### Stored data:
——
(* ===== verification/Prepared.v ===== *)
(** * Prepared: transactions that wait for an external decision

    Models the participant of a two-phase commit: the prepared transactions, the
    terminals and the decisions of [FactStore] ([PersistPreparedCommits],
    [ListPreparedCommits], [FinalizePreparedCommit], [AbortPreparedCommit],
    [PersistPreparedDecision], [ResolvePreparedDecision], [ResolveTransaction],
    [ResolveAsyncTransaction] of [src/storage/rocks/rocks_adapter.cc]), the calls of
    [Database] on top of them and the recovery of prepared transactions when a
    database is opened ([src/kernel/database.cc]).

    A call is one step: the store's calls hold the publisher lock, the calls of
    [Database] hold its mutex.  The outcomes of the writes and of the synchronization
    of the log are arguments.  A finalization is alone in its commit group. *)

From S2P Require Import Prelude Status Crc32c Wire Value Fact FactCodec CommitBatch.
From S2P Require Import Frame MetaCodec PreparedCodec GroupCommit Bloom RecentWrites.
From S2P Require Import ValidationCache Accelerators Temporal FactStore Conflict.
From S2P Require Import WriteBatch Commit GroupedCommit Transaction Vacuum.
From S2P Require Import SequenceRetention Retention MetaTable.

#[export] Instance StorePreparedDecisionOutcome_eq_dec :
  EqDecision StorePreparedDecisionOutcome.
Proof. solve_decision. Defined.

#[export] Instance StorePreparedDecision_eq_dec : EqDecision StorePreparedDecision.
Proof. solve_decision. Defined.

(** ** The store *)

Definition check_prepare_ids (txn_ids : gset Z) (b : StoreCommitBatch)
  : StatusOr (gset Z) :=
  let '(inserted, txn_ids) := emplace (txn_id b) txn_ids in
  _ ← require inserted (InvalidArgument "async prepare" "duplicate transaction ID");
  Ok txn_ids.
——
### Task goal:
Please copy the data in full, character for character.

### Finished task:
(* ===== verification/Prepared.v ===== *)
(** * Prepared: transactions that wait for an external decision

    Models the participant of a two-phase commit: the prepared transactions, the
    terminals and the decisions of [FactStore] ([PersistPreparedCommits],
    [ListPreparedCommits], [FinalizePreparedCommit], [AbortPreparedCommit],
    [PersistPreparedDecision], [ResolvePreparedDecision], [ResolveTransaction],
    [ResolveAsyncTransaction] of [src/storage/rocks/rocks_adapter.cc]), the calls of
    [Database] on top of them and the recovery of prepared transactions when a
    database is opened ([src/kernel/database.cc]).

    A call is one step: the store's calls hold the publisher lock, the calls of
    [Database] hold its mutex.  The outcomes of the writes and of the synchronization
    of the log are arguments.  A finalization is alone in its commit group. *)

From S2P Require Import Prelude Status Crc32c Wire Value Fact FactCodec CommitBatch.
From S2P Require Import Frame MetaCodec PreparedCodec GroupCommit Bloom RecentWrites.
From S2P Require Import ValidationCache Accelerators Temporal FactStore Conflict.
From S2P Require Import WriteBatch Commit GroupedCommit Transaction Vacuum.
From S2P Require Import SequenceRetention Retention MetaTable.

#[export] Instance StorePreparedDecisionOutcome_eq_dec :
  EqDecision StorePreparedDecisionOutcome.
Proof. solve_decision. Defined.

#[export] Instance StorePreparedDecision_eq_dec : EqDecision StorePreparedDecision.
Proof. solve_decision. Defined.

(** ** The store *)

Definition check_prepare_ids (txn_ids : gset Z) (b : StoreCommitBatch)
  : StatusOr (gset Z) :=
  let '(inserted, txn_ids) := emplace (txn_id b) txn_ids in
  _ ← require inserted (InvalidArgument "async prepare" "duplicate transaction ID");
  Ok txn_ids.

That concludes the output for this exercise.